La desconocida historia de Ana Josefa Silva y sus críticas de cine: “La curiosidad es la palabra clave”

La crítica de cine Ana Josefa Silva -columnista de Ex-Ante- recorre su historia personal y profesional: la infancia en el campo, el descubrimiento del teatro, los años dorados del periodismo cultural y una convicción que ha guiado toda su carrera: la curiosidad siempre vale más que las certezas.


El campo y las palabras. La infancia de Ana Josefa Silva transcurrió entre dos mundos: una amplia casa en Ñuñoa y los veranos en un fundo familiar cerca de Teno. Allí aprendió a montar, desarrolló un vínculo profundo con los animales y vivió el primer gran quiebre de su vida. “Cuando nos quitaron el fundo, yo lloraba en la noche por mi caballo”, recuerda. La expropiación, durante el gobierno de Eduardo Frei Montalva, marcó a la familia, aunque sus padres evitaron transmitir resentimiento.

  • En su casa abundaban los libros. Su padre devoraba textos de historia; su madre, amante del teatro, recitaba a García Lorca y la llevó a descubrir la ópera y la literatura. “Siempre leí mucho, mucho, mucho”, dice. Esa curiosidad encontró un nuevo camino gracias a las películas que la televisión emitía por las tardes. Sin proponérselo, comenzó a formarse como espectadora.
  • Con el tiempo llegaron los grandes maestros. Ingmar Bergman y Akira Kurosawa se transformaron en sus referentes. De “Rashomon” destaca la imposibilidad de alcanzar una verdad única: “El ser humano no es capaz de llegar a la verdad”. De Bergman elige “Fresas salvajes”, una película que sigue revisitando.

La ciudad. Aunque soñaba con el teatro -y llegó a casarse más tarde con el siquiatra y dramaturgo Marco Antonio de La Parra, su marido hasta hoy- , primero estudió cuatro años de Sociología en la Universidad Católica. Ingresó en 1973, pocos meses antes del golpe militar. Recuerda un ambiente tenso y luego el silencio impuesto por la dictadura. “Fue muy duro”, resume. Más tarde se cambió a Periodismo, carrera que completó en dos años.

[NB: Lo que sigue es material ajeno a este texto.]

(* ===== verification/Tokens.v ===== *)
(** * Token amounts

    [ic-helpers/src/tokens.rs]: [Tokens128] over a [u128] and [Tokens256] over
    the 256-bit integer of [crypto_bigint].  That crate and [num_bigint] are
    parameters with their documented laws; the conversions to and from [f64] are
    in [TokensFloat]. *)

From S2P Require Import Prelude.
Local Open Scope Z_scope.

(** ** The big integers *)

(** Digits of a number in base [2^w], least significant first. *)
Fixpoint digits (w : Z) (n : nat) (x : Z) : list Z :=
  match n with O => [] | S n => x mod 2 ^ w :: digits w n (x / 2 ^ w) end.

(** [crypto_bigint::U256]; a [CtOption] is an option, a limb has the width of
    [usize]. *)
Class U256Lib `{Target} := {
  U256 : Type;
  u256_ZERO : U256;
  u256_MAX : U256;
  u256_eqb : U256 -> U256 -> bool;
  u256_from_u128 : Z -> U256;
  u256_checked_add : U256 -> U256 -> option U256;
  u256_checked_sub : U256 -> U256 -> option U256;
  u256_checked_mul : U256 -> U256 -> option U256;
  u256_checked_div : U256 -> U256 -> option U256;
  u256_saturating_mul : U256 -> U256 -> U256;
  u256_div_nonzero : U256 -> U256 -> U256;
  u256_sqrt_vartime : U256 -> U256;
  u256_to_le_bytes : U256 -> list Z;
  u256_from_le_slice : list Z -> outcome U256;
  u256_as_limbs : U256 -> list Z;
}.

Class U256Laws `{U256Lib} := {
  u256_val : U256 -> Z;
  u256_inj x y : u256_val x = u256_val y -> x = y;
  u256_range x : 0 <= u256_val x < 2 ^ 256;
  u256_ZERO_law : u256_val u256_ZERO = 0;
  u256_MAX_law : u256_val u256_MAX = 2 ^ 256 - 1;
  u256_eqb_law x y : u256_eqb x y = (u256_val x =? u256_val y);
  u256_from_u128_law n : 0 <= n < 2 ^ 128 -> u256_val (u256_from_u128 n) = n;
  u256_checked_add_law x y :
    u256_val <$> u256_checked_add x y = checked_add 256 (u256_val x) (u256_val y);
  u256_checked_sub_law x y :
    u256_val <$> u256_checked_sub x y = checked_sub 256 (u256_val x) (u256_val y);
  u256_checked_mul_law x y :
    u256_val <$> u256_checked_mul x y = checked_mul 256 (u256_val x) (u256_val y);
  u256_checked_div_law x y :
    u256_val <$> u256_checked_div x y = checked_div (u256_val x) (u256_val y);
  u256_saturating_mul_law x y :
    u256_val (u256_saturating_mul x y) = saturating_mul 256 (u256_val x) (u256_val y);
  u256_div_nonzero_law x y :
    u256_val y <> 0 -> u256_val (u256_div_nonzero x y) = u256_val x / u256_val y;
  u256_sqrt_law x : u256_val (u256_sqrt_vartime x) = Z.sqrt (u256_val x);
  u256_to_le_bytes_law x : u256_to_le_bytes x = to_le_bytes 32 (u256_val x);
  u256_from_le_slice_law bs : length bs = 32%nat -> Forall is_byte bs ->
    exists x, u256_from_le_slice bs = Ret x /\ u256_val x = from_le_bytes bs;
  u256_as_limbs_law x :
    u256_as_limbs x = digits usize_bits (Z.to_nat (256 / usize_bits)) (u256_val x);
}.

(** [num_bigint::BigUint], the number in a [candid::Nat]: its shortest
    little-endian bytes ([[0]] for zero). *)
Class BigUintLib := {
  to_bytes_le : N -> list Z;
  from_bytes_le : list Z -> N;
}.

Class BigUintLaws `{BigUintLib} := {
  to_bytes_le_law n :
    Forall is_byte (to_bytes_le n) /\ from_le_bytes (to_bytes_le n) = Z.of_N n;
  to_bytes_le_short n (k : nat) :
    (1 <= k)%nat -> (length (to_bytes_le n) <= k)%nat <-> Z.of_N n < 2 ^ (8 * Z.of_nat k);
  from_bytes_le_law bs : Forall is_byte bs -> Z.of_N (from_bytes_le bs) = from_le_bytes bs;
}.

  • Recién titulada entró a El Mercurio, donde cubrió economía durante tres años. Recuerda también un reportaje sobre un secuestro que contribuyó a la liberación de la víctima. “Nunca me dijeron: ‘esto no lo pongas’. Nunca. Es un mito”, afirma.
  • El giro decisivo en su carrera llegó casi por casualidad. Después de cubrir economía en El Mercurio, pidió el traslado a Espectáculos. “Fui inmensamente feliz”, recuerda. Allí encontró el espacio ideal para unir periodismo y pasión: el teatro, la televisión y, más tarde, el cine.

Melodramas. Le tocó presenciar el nacimiento de la teleserie chilena moderna. Observó de cerca el fenómeno de “La Madrastra”, cuando el país se detenía para conocer el desenlace de la historia, y fue testigo de cómo la industria aprendió de las producciones brasileñas sin perder identidad. “Se empezó a hacer una teleserie muy chilena, con muchos exteriores”, explica. También recuerda una época en que los actores alternaban las grabaciones con las tablas. “Un buen actor tiene que hacer teatro”, afirma, evocando una cartelera teatral sorprendentemente intensa.

  • Su manera de reportear nunca se limitó a una entrevista. Para escribir sobre una obra investigaba libros, hablaba con especialistas y buscaba contexto. “La curiosidad es la palabra clave”, insiste. “La certeza es el peor enemigo”.
  • Esa misma actitud marcó sus años cubriendo el Festival de Viña del Mar. Jornadas interminables, noches de apenas un par de horas de sueño y la oportunidad de descubrir artistas sin prejuicios. Así aprendió a admirar desde Juan Luis Guerra hasta Tom Jones, sin abandonar su devoción por el rock, Queen y los Rolling Stones. Entre los recuerdos imborrables aparece una entrevista a Paul McCartney y la madrugada del terremoto de 2010, que la sorprendió en Viña tras el festival.

Pantalla grande. Como crítica de cine, asegura que nunca ha querido dictar sentencias. Su propósito es otro: “Busco darle pistas al lector”. Cree que el cine debe entretener, pero también comunicar a través de las imágenes. Y, con la misma honestidad con que revisa una película, admite que también ha cambiado de opinión con los años. “Por supuesto que uno comete errores”, reconoce. Para ella, esa capacidad de revisar las propias certezas es, precisamente, lo que mantiene viva la mirada crítica.